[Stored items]
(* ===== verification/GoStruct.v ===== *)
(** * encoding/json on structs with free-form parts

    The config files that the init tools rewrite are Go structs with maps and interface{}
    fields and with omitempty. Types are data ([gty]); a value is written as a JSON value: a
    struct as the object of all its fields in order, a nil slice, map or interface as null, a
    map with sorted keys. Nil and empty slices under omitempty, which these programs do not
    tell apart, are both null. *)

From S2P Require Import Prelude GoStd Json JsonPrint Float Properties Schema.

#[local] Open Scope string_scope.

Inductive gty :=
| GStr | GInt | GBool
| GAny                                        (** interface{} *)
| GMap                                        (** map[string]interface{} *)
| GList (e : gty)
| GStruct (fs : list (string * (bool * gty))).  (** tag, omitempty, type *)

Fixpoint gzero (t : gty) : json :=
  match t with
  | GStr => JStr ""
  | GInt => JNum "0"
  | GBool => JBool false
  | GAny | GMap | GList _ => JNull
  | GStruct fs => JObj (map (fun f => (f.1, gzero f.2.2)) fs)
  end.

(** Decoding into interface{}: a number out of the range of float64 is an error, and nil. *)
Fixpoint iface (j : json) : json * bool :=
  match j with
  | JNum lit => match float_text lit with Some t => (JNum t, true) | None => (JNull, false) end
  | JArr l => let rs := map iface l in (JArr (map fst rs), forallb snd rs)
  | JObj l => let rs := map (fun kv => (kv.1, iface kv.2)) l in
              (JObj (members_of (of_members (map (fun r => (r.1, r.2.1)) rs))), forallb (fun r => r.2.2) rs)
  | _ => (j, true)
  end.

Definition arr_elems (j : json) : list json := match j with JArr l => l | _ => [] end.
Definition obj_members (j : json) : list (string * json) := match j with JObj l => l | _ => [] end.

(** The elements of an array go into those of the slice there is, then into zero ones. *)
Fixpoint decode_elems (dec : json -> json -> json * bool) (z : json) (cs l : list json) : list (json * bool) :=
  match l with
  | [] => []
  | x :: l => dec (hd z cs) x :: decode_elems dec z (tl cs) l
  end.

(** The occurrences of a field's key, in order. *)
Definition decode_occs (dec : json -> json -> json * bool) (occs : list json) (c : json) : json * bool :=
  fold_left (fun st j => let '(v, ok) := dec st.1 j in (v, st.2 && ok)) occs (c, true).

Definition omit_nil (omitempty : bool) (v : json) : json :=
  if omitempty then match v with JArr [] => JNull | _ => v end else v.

## [Exercise description]
Scan the data for lines containing "forallb" and copy all of them.

## [Written answer]
  | JArr l => let rs := map iface l in (JArr (map fst rs), forallb snd rs)
              (JObj (members_of (of_members (map (fun r => (r.1, r.2.1)) rs))), forallb (fun r => r.2.2) rs)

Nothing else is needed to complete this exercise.